In prokaryotes, Magnesium homeostasis is tightly controlled through the workings of three distinct transport systems, with CorA being the primary source of Mg2+ uptake. The recent structures of CorA from the thermophilic eubacteria Thermotoga maritima (TmCorA) have provided an excellent model for a molecular understanding of Mg2+ transport. Yet, a detailed characterization of CorA function has been conspicuously missing so far, as only in-vivo bulk assays have been available to evaluate Mg2+ translocation leaving unanswered fundamental questions related to CorA ion selectivity and specificity, gating mechanism and regulation. Here we have developed a system for high-level expression of TmCorA in Xenopus oocytes that allows for an accurate functional readout of Mg2+ transport through several electrophysiological techniques. Mg2+ currents from TmCorA in the order of 1 to 10 μA were routinely obtained with the cut-open voltage clamp technique and two electrodes Voltage clamp.We demonstrate that CorA act as a strong inward rectifier, an observation in agreement with its physiological role as the primary source of Mg2+ uptake.

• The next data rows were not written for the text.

(* ===== verification/LogSpec.v ===== *)
(** * LogSpec: what the store relies on of a write-ahead log

    The abstract state of a log, the abstract effect of every operation, and
    the interface ([LogOps], [LogLaws]) the store is written and verified
    against. [WalSpec] shows that the log of [internal/wal] provides it. *)
From S2P Require Import Prelude Framing.

(** The records held, oldest first; the oldest has LSN [a_first]. The first
    [a_written] of them are in files, the first [a_durable] on stable storage. *)
Record abs_log := mkAbs {
  a_first : N;
  a_recs : list bytes;
  a_written : nat;
  a_durable : nat
}.

(** The LSN of the next record. *)
Definition a_next (a : abs_log) : N := (a_first a + N.of_nat (length (a_recs a)))%N.

Record abs_wf (a : abs_log) : Prop := {
  abs_durable_written : (a_durable a <= a_written a)%nat;
  abs_written_length : (a_written a <= length (a_recs a))%nat;
  abs_next_u64 : is_u64 (a_next a)
}.

(** Appending one record; the log may write or flush older ones meanwhile. *)
Record abs_appended (p : bytes) (a a' : abs_log) : Prop := {
  app_first : a_first a' = a_first a;
  app_recs : a_recs a' = a_recs a ++ [p];
  app_written : (a_written a <= a_written a')%nat;
  app_durable : (a_durable a <= a_durable a')%nat
}.

(** Everything written out, and everything on stable storage. *)
Definition abs_flushed (a : abs_log) : abs_log :=
  mkAbs (a_first a) (a_recs a) (length (a_recs a)) (a_durable a).
Definition abs_synced (a : abs_log) : abs_log :=
  mkAbs (a_first a) (a_recs a) (length (a_recs a)) (length (a_recs a)).

(** A crash keeps what is durable, may keep more of what was written, and
    nothing else. *)
Definition abs_crashed (a a' : abs_log) : Prop :=
  exists k, (a_durable a <= k <= a_written a)%nat /\
    a' = mkAbs (a_first a) (take k (a_recs a)) k k.

(** Dropping old records: durable ones only, and none at or after [lsn]. *)
Definition abs_truncated (lsn : N) (a a' : abs_log) : Prop :=
  exists j, (j <= a_durable a)%nat /\
    (j = 0%nat \/ (a_first a + N.of_nat j <= lsn)%N) /\
    a' = mkAbs (a_first a + N.of_nat j) (drop j (a_recs a)) (a_written a - j)
           (a_durable a - j).

(** Records with their LSNs. *)
Fixpoint number (lsn : N) (ps : list bytes) : list (N * bytes) :=
  match ps with
  | [] => []
  | p :: ps => (lsn, p) :: number (lsn + 1) ps
  end.

(** What a replay from [from] visits. *)
Definition a_from (from : N) (a : abs_log) : list (N * bytes) :=
  filter (fun r => (from <= r.1)%N) (number (a_first a) (a_recs a)).

(** Room for one more record. *)
Definition a_room (a : abs_log) : Prop := is_u64 (a_next a + 1).

Lemma number_app lsn ps qs :
  number lsn (ps ++ qs) = number lsn ps ++ number (lsn + N.of_nat (length ps)) qs.
Proof.
  revert lsn. induction ps as [|p ps IH]; intros lsn; cbn [app number length].
  - f_equal. lia.
  - rewrite IH. cbn. do 3 f_equal. lia.
Qed.

Lemma number_lsn lsn ps r : r ∈ number lsn ps ->
  (lsn <= r.1 < lsn + N.of_nat (length ps))%N.
Proof.
  revert lsn. induction ps as [|p ps IH]; intros lsn; cbn [number length].
  { by intros ?%elem_of_nil. }
  intros [->|H]%elem_of_cons; cbn; [lia|]. apply IH in H. lia.
Qed.

Lemma number_drop lsn ps j :
  (j <= length ps)%nat ->
  number (lsn + N.of_nat j) (drop j ps) = drop j (number lsn ps).
Proof.
  revert lsn j. induction ps as [|p ps IH]; intros lsn [|j] Hj; cbn in *; try lia.
  - done.
  - by rewrite N.add_0_r.
  - rewrite <- IH by lia. f_equal. lia.
Qed.

Lemma a_from_truncated lsn from (a a' : abs_log) :
  abs_wf a -> abs_truncated lsn a a' -> (lsn <= from)%N -> a_from from a' = a_from from a.
Proof.
  intros [Hd Hw _] (j & Hj & Hlsn & ->) Hfrom. unfold a_from. cbn [a_first a_recs].
  rewrite <- (take_drop j (a_recs a)) at 2.
  rewrite number_app, filter_app, length_take, Nat.min_l by lia.
  rewrite (filter_none _ (number (a_first a) (take j (a_recs a)))); [done|].
  intros r Hr%number_lsn. rewrite length_take, Nat.min_l in Hr by lia.
  destruct Hlsn as [->|Hlsn]; lia.
Qed.

(** ** The interface *)

Class LogOps (L : Type) := {
  log_err : Type;
  log_open : Z -> M L log_err unit;
  log_append : bytes -> M L log_err N;
  log_append_sync : bytes -> M L log_err N;
  log_sync : M L log_err unit;
  log_truncate_before : N -> M L log_err unit;
  log_close : M L log_err unit;
  log_last_lsn : L -> N;
  log_replay {St Err : Type} : N -> (N -> bytes -> M St Err unit) ->
    M (L * St) (log_err + Err) unit;
  (** the process dies, or the machine loses power *)
  log_crash : L -> L -> Prop;
  (** nothing has been logged yet *)
  log_fresh : L -> Prop
}.

(** The outcome of a replay: an error of the callback is passed on. *)
Definition callback_result {E1 E2 A} (r : E2 + A) : (E1 + E2) + A :=
  match r with inl e => inl (inr e) | inr a => inr a end.

Class LogLaws (L : Type) `{!LogOps L} := {
  (** [represents l a]: [l] is an open, healthy log with contents [a] *)
  represents : L -> abs_log -> Prop;
  represents_wf l a : represents l a -> abs_wf a;
  append_law l a p :
    represents l a -> valid_payload p -> a_room a ->
    exists l' a', log_append p l = (inr (a_next a), l') /\ represents l' a' /\
      abs_appended p a a';
  append_sync_law l a p :
    represents l a -> valid_payload p -> a_room a ->
    exists l' a', log_append_sync p l = (inr (a_next a), l') /\ represents l' a' /\
      abs_appended p a a' /\ a' = abs_synced a';
  sync_law l a :
    represents l a -> exists l', log_sync l = (inr tt, l') /\ represents l' (abs_synced a);
  truncate_law l a lsn :
    represents l a ->
    exists l' a', log_truncate_before lsn l = (inr tt, l') /\ represents l' a' /\
      abs_truncated lsn a a';
  replay_law {St Err} l a from (fn : N -> bytes -> M St Err unit) s :
    represents l a ->
    exists l', represents l' (abs_flushed a) /\
      log_replay from fn (l, s) =
      (callback_result (for_each (fun r => fn r.1 r.2) (a_from from a) s).1,
       (l', (for_each (fun r => fn r.1 r.2) (a_from from a) s).2));
  last_lsn_law l a : represents l a -> log_last_lsn l = u64 (a_next a + 2 ^ 64 - 1);
  reopen_law l a l1 mx :
    represents l a -> log_crash l l1 ->
    exists l2 a', log_open mx l1 = (inr tt, l2) /\ represents l2 a' /\ abs_crashed a a';
  fresh_law l mx :
    log_fresh l ->
    exists l', log_open mx l = (inr tt, l') /\ represents l' (mkAbs 1 [] 0 0)
}.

As expected, Mg2+ currents are blocked by Co(III) hexamine, a structural analog of a hydrated Mg2+. CorA selectivity towards Magnesium vs. other divalent and monovalents was characterized using a perfusion TEV setup. The divalent selectivity series for CorA was determined as Co2+>=Mg2+>Ni2+>Zn2+>>>Ca2+ = Ba2+. Macroscopic CorA currents record from oocytes macropatches show that Mg2+-binding to the cytoplasm domain act as a gating factor. Single channel transitions are still below our detection capabilities and efforts are ongoing to characterize the conductance of TmCorA through noise analysis. The ability to evaluate CorA function by means of electrophysiological methods will allow for a detailed analysis of structure/function relationships in CorA.